▶ What is needed
Among the lines below, take the one holding "well-formed core) say, and", the one holding "the reachability theorems", and all lines between them. Set them down exactly.

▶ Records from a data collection
(* ===== verification/Prelude.v ===== *)
(** * A verification library for S5LBox

    S5LBox emulates the Samsung S5L8900 system-on-chip: an ARM1176 core interpreted
    instruction by instruction, the chip's devices, the firmware formats that feed it
    and the host services around it.  This library models the CPU core with its MMU,
    caches and VFP unit; devices; the parsers and ciphers of the firmware formats; the
    block backend; and the guest's network link, from the PPP peer to the TCP endpoint;
    and proves what makes them correct.  Definitions are executable and follow the C
    functions branch by branch; file and function names below are relative to [src/core].

    ** The program and its model

    The core is a structure, [arm_cpu_t] ([include/arm.h]), that [arm_step]
    ([src/arm/arm_interp.c]) advances by one instruction.  It reaches the rest of the
    machine only through the callbacks of [arm_bus_t]; the devices drive its two
    interrupt lines and move data over the same bus.  The firmware parsers turn a file
    into an image in RAM and a start address.  The network link is a byte stream to the
    guest's serial port at one end and host sockets at the other.

    The core:
    - State.v: the constants of [arm.h] and the record [arm_cpu] for [arm_cpu_t], the
      host-side caches being its sub-record [mmu_cache].  Fixed arrays are total
      functions of the index.  A word is a [Z]; wrap-around is written out ([w32],
      [+w], [-w], [.<<] of this file).
    - Cpu.v: banks, mode switching, abort latch, exception entry and return, reset,
      the condition test.
    - Bus.v: [arm_bus_t] as the class [Bus] over any type of machines; [BusRanges] and
      [HostRamCoherent] are the documented contract of its callbacks; [flat_ram] is a
      concrete bus, the flat RAM of the unit tests, that discharges both.
    - Mmu.v ([src/mmu.c]): the page-table walk [mmu_walk] and the software TLB in
      front of it, [arm_mmu_translate].
    - MemAccess.v: the translating accessors, alignment, page crossing, and the two
      caches of host pointers that bypass the TLB and the bus.
    - Alu.v, ExecDp.v, ExecMul.v, ExecMedia.v, ExecXfer.v, Sync.v, ExecCp.v, Thumb.v:
      the instruction groups, one definition per C function or per early-return block
      of one, composed in the order of the source.
    - Float.v, Vfp.v ([src/arm/vfp.c], [include/vfp.h]): the VFP11 unit over the host's
      floating point.  Float.v is IEEE-754 on bit patterns; what the standard leaves to
      the implementation is the class [HostFpu] with the laws [HostFpuOk], and
      [x86_host] is an instance of both.
    - Step.v: [arm_step] itself: interrupt sampling, fetch through the fetch cache, the
      unconditional space, the condition check, the decode chain ([decode]) and the
      retirement tail.
    - RamWatch.v ([arm_ram_watch.c]): stamps that witness that a page was not written,
      and the machine's grants of direct writes beside them.

    The devices ([src/soc]):
    - Vic.v, Timer.v: state, register reads and writes, interrupt outputs.
    - Pl080.v: the DMA controllers, their engine over any instance of [Bus].
      DmaRequest.v ([machine.c]): the request lines the machine gives them, over any
      machine that holds the ports ([DmaPorts]).
    - Uart.v: the serial port, its FIFO and its requests to the DMA engine.
    - Gpio.v ([gpioic.c]): the GPIO interrupt controller and the pin block.  Buttons.v:
      the buttons, driven through both.
    - I2c.v: the controller, over any slaves ([i2c_slave], records of operations on a
      state that has a [Seat] for them).  Pcf50635.v: the power-management unit with its
      clock, and Wm8991.v: the audio codec, two such slaves.
    - I2s.v ([i2s.c], [i2s_audio.c]): the audio controllers, their FIFOs and serial clocks.
    - Spi.v: the SPI controllers, over any slaves.
    - Clcd.v: the display controller and the picture it scans out.  Tvout.v: the video
      output, and the power gates ([power.c]).
    - Nand.v, Nor.v: the flash devices.  Storage.v: their contents in host files, the file
      system being a parameter.
    - UsbOtg.v ([usbotg.c]): the USB device controller in its machine, the class
      [UsbMachine].
    - Bits.v: bits of words and periodic counters, shared by the device files.
    The firmware formats ([src/firmware]) and the block backend:
    - Bytes.v: buffers as lists of bytes; a read outside one is [None], so that a
      function that never yields [None] never leaves its buffer.
    - Aes.v, Img3.v, Macho.v, DeviceTree.v, Lzss.v: the ciphers, the containers, the
      kernel images, the flattened device tree, the decompressor.
    - Loader.v: a container parsed, decrypted, placed in RAM and entered.
    - VmBlock.v ([src/vm_block.c]): exact transfers over the host's partial ones.

    The USB host ([src]):
    - UsbHost.v ([usb_host.c]): the enumeration, a state machine polled between batches.
    - UsbMux.v ([usb_mux.c]): the usbmux peer, its channels and packets.  UsbPoll.v:
      [usb_mux_poll], the peer and the controller on the pipes the host found.

    The network link ([src/net]):
    - Ppp.v ([ppp.c]): framing, option negotiation, the LCP and IPCP automata, timers.
      The IP sink is a parameter.
    - Net.v, Tcp.v, NetStack.v ([net.c], [tcp.c], [net_priv.h], [include/net.h]): the
      gateway behind it: checksums, the queue toward the guest, the flow table; the TCP
      endpoint; ICMP echo, the resolver, UDP and the entry points.  The host's sockets
      are the class [Egress] over any type of contexts, [EgressOk] its documented
      contract.

    The remaining files hold specifications and proofs: CpuFacts.v, AluFacts.v,
    ArithFacts.v, FloatFacts.v, VfpFacts.v for single components; Footprint.v,
    FootExec.v, FootMem.v, FootVfp.v, FootXfer.v for what an instruction may do to the
    core and to its caches; StepFacts.v, AbortFacts.v and DataCache.v for the theorems
    about whole steps and accesses that rest on them; Pl080Facts.v; PppFrame.v, PppFsm.v,
    PppRun.v, PppTable.v; UsbMuxStreams.v; NetFacts.v (checksums), NetInv.v (the invariant of the
    stack), TcpTcb.v, TcpInv.v, TcpServe.v, TcpInput.v (the two byte streams of a
    flow), NetSafe.v and NetTheorems.v.

    ** How state and effects are represented

    A function of the core is a function on [arm_cpu]; a function that also uses the
    bus is a function on [mach B], the core with its bus, for any [B] with an instance
    of [Bus].  Status codes are the C enumeration.  An instruction group yields its
    status, the successor address computed so far and the new state, and the abort
    latch ([abort_pending]) is tested where the C code tests it.  A callback the C
    code may find to be NULL is an [option].  A host pointer is a number that only
    [host_load] and [host_store] interpret.  A function on a buffer of octets returns
    an [option], [None] standing for an access outside it or a loop that did not end;
    the network stack threads its state through that monad, and its members of
    [net_stats_t] are a function of their names, as are those of [ppp_stats_t].

    ** What is proved

    - The MMU.  The software TLB answers every sequence of translations exactly as the
      walk does and stays sound ([tlb_refines_walk]); permissions are monotone in
      privilege and access; a walk is constant on 1 KB blocks, the granule of every
      host-side cache; a fault is never reported as zero.
    - The data caches.  From a sound state a load or store through the block caches,
      the TLB or the walk is one and the same ([data_read_transparent],
      [data_write_transparent]), and no CP15 operation leaves a stale entry
      ([cp15_keeps_caches_sound]).  [block_cache_ignores_stamp] and
      [subpage_span_unchecked] show where the caches' and the splitter's assumptions
      end.
    - Whole steps.  Each function of the interpreter is shown once to be a sequence of
      the small updates of Footprint.v; induction on such sequences gives that every
      step keeps the core well formed, the caches' counters included
      ([step_preserves_wf]), and that a User-mode
      program reaches no privileged state except through an exception
      ([user_confinement]).  An aborted transfer has changed no register
      ([base_restored]).  The hoisted arm of the decode chain is a reordering
      ([decode_hoist_equivalent]).
    - Banks and exceptions.  A mode switch changes which bank is live and no register
      as seen from any bank; exception entry saves, masks and loads what it must;
      returning undoes it; the User-bank accessors see the User bank.
    - Arithmetic.  The barrel shifter against multiplication, division and rotation,
      comparison flags against the order of the operands, saturation against clamping,
      the 64-bit products, the SIMD lanes.
    - The VFP unit.  Conversions to integers round once and saturate; short vectors stay
      inside the register file; flush-to-zero, decided from the host's rounded result,
      answers as the architecture's test of the exact one; where it does not
      ([vfp_divergences]).
    - Devices.  The vector address names the lowest pending source; the timer's modular
      ticks equal single steps, and its distance to the next interrupt is exact; a DMA
      item is a copy whatever its widths, and one held back by the machine's request lines
      does what it would have done at once ([pl080_stall_lossless]).
    - Serial port, pins, buttons.  The port is a queue of sixteen bytes, its registers and
      counters answering for it ([uart_fifo_refines]); the tail of a burst reaches the DMA engine;
      the interrupt controller is 224 independent lines ([gpioic_refines_lines]); a pin
      command moves one pin; every move of a button is sampled ([press_reported]).
    - I2C.  Register traffic is the message to the slave ([i2c_carries_messages]); the clock
      registers read as a calendar ([rtc_reads_calendar]); what is stored in a register of
      the codec, in either encoding, is read back ([codec_registers_roundtrip]).
    - SPI, sound, display.  Octets and answers of an SPI device keep their order, and what
      becomes of every answer is known, flushes and DMA included ([spi_carries_octets]); a
      listener hears the stored octets, one frame per period ([i2s_plays_stream]); a scanned-out picture is the framebuffer's and nothing outside
      either buffer is touched ([clcd_scanout_exact]); a seeded window is the one shown
      ([clcd_seed_handoff]); periods are exact however time is cut.
    - Write witnesses.  Equal stamps exclude a store in between, and a captured page has no
      direct-write grant or alias left ([ram_watch_sound]).
    - Flash.  The NAND device is a table of pages ([nand_refines_pages]); the NOR directory
      is what the boot loader would find; a saved device loads back as it was, and a damaged
      file is refused ([storage_damage_refused]).
    - USB.  An armed endpoint moves exactly the octets of its buffer; the host returns from
      every poll and finds the pipes of the first multiplexer interface, by the fields of
      the descriptors ([parse_config_exact]); the peer stays within its buffers
      ([usb_mux_safe]) and carries the two byte streams of a channel, whole and in order, however they are cut into
      packets ([mux_sends_stream], [mux_receives_stream]), down to guest RAM
      ([mux_poll_delivers]).
    - Firmware.  CBC decryption undoes encryption; the parsers return on every input,
      read inside it and report extents inside it; the IMG3 parser and the device-tree
      lookups implement declarative readings of their formats; loading an encrypted
      container leaves the plaintext in RAM; decompressing an LZSS encoding gives the
      text, and every input terminates within the destination.
    - The block backend.  Exact transfers end whatever the host answers and move exactly
      the bytes asked for over a backend that keeps its contract.
    - PPP.  What one peer accepts reaches the sink of the other octet for octet; the
      handlers implement the rows of the RFC 1661 table they keep to, the others being
      stated one by one; an invariant of every reachable state; a silent guest leaves
      both automata at rest, while the 32-bit clock lasts ([ppp_silence_settles]).
    - The network stack.  From every reachable state every entry point returns, within
      its buffers ([net_stack_safe]); what the guest is handed is valid by the RFCs'
      arithmetic ([guest_receives_valid]); a tick or a segment of a TCP flow moves octets between
      the guest, the two buffers and the host without loss, duplication or reordering
      ([tcp_tick_serves], [tcp_input_streams]), a flow with data buffered before its SYN was
      acknowledged excepted ([early_host_data_loses_an_octet]); the pump keeps to the windows;
      coalescing concatenates ([coalesce_sound]).
    - The places where the code departs from what its comments say are theorems too, at
      the end of the files concerned.

    ** Fuel and bounds

    Nothing is cut short by fuel.  Loops with a fixed trip count (registers of a block
    transfer, bytes of an access, lanes, the interrupt sources, the bits of CLZ, the
    eight reads of a socket) are structural in that count.  The others are structural
    in a fuel that is proved sufficient: the parsers' and the LZSS loop's comes from the
    length of the input; [exact_loop] has 64 callbacks for each byte, the limit the code
    sets on callbacks without progress; the PPP option walk and [name_labels] consume an
    octet in each turn, [syn_options] likewise; a DMA item has at most 4095 units and a
    chain the code's own bound of 1024 items; [pump_data] has 34 turns, each of which
    takes one of the 32 slots; [fold16] needs two turns for a 32-bit sum; the NOR scan,
    the configuration parser and [feed_loop] take an octet or more in each turn; the bursts
    of [usb_mux_poll] are the code's own 32 packets.

    ** Assumptions

    Theorems about steps assume of the platform only what [BusRanges] (callbacks
    deliver words of their width) and [SvcSafe] (a host service handler leaves a
    well-formed core) say, and of the host's floating point [HostFpuOk].  They hold of
    the instances used by the witnesses, [flat_ram] without a handler and [x86_host].
    The transparency theorems also assume that bus reads have no side effect on the
    page tables ([reads_pure]) and that no fetch hook is installed.  The theorems on
    DMA copies are over flat RAM, and a controller is not behind its own bus.
    A machine's UART4 is a field of it ([DmaPortsOk]).
    The USB theorems assume that the refresh of derived levels leaves the controller and RAM
    alone, as it does when no DMA channel is running ([UsbMachineOk]); [usb_box] satisfies it.
    [vm_block_write_then_read] is over backends that make progress.  The PPP sink of
    the reachability theorems may reply but not close the link.  The network theorems
    assume [EgressOk]; [demo_egress] satisfies it.

    ** Not modelled

    The build with [S5LBOX_NO_DREAD]; the RAM map and bulk engine beside the
    interpreter; the generated-code engines, whose meaning is that of AArch64 text;
    the machine's memory map and run loop, its request lines and write grants apart; the graphics core and the touch controller;
    kernel symbols;
    the packet bridge; the byte sources and memory-disk bridges; snapshots; boot bring-up;
    the application and the command-line tools, which are user interface and host
    input and output.  Functions that only produce text for a status are left out. *)

From stdpp Require Export base numbers list functions option decidable.
From Stdlib Require Export ZArith Lia Bool.

Declare Scope word_scope.
Delimit Scope word_scope with word.
#[global] Open Scope Z_scope.
#[global] Open Scope word_scope.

▶ Answer box
    well-formed core) say, and of the host's floating point [HostFpuOk].  They hold of
    the instances used by the witnesses, [flat_ram] without a handler and [x86_host].
    The transparency theorems also assume that bus reads have no side effect on the
    page tables ([reads_pure]) and that no fetch hook is installed.  The theorems on
    DMA copies are over flat RAM, and a controller is not behind its own bus.
    A machine's UART4 is a field of it ([DmaPortsOk]).
    The USB theorems assume that the refresh of derived levels leaves the controller and RAM
    alone, as it does when no DMA channel is running ([UsbMachineOk]); [usb_box] satisfies it.
    [vm_block_write_then_read] is over backends that make progress.  The PPP sink of
    the reachability theorems may reply but not close the link.  The network theorems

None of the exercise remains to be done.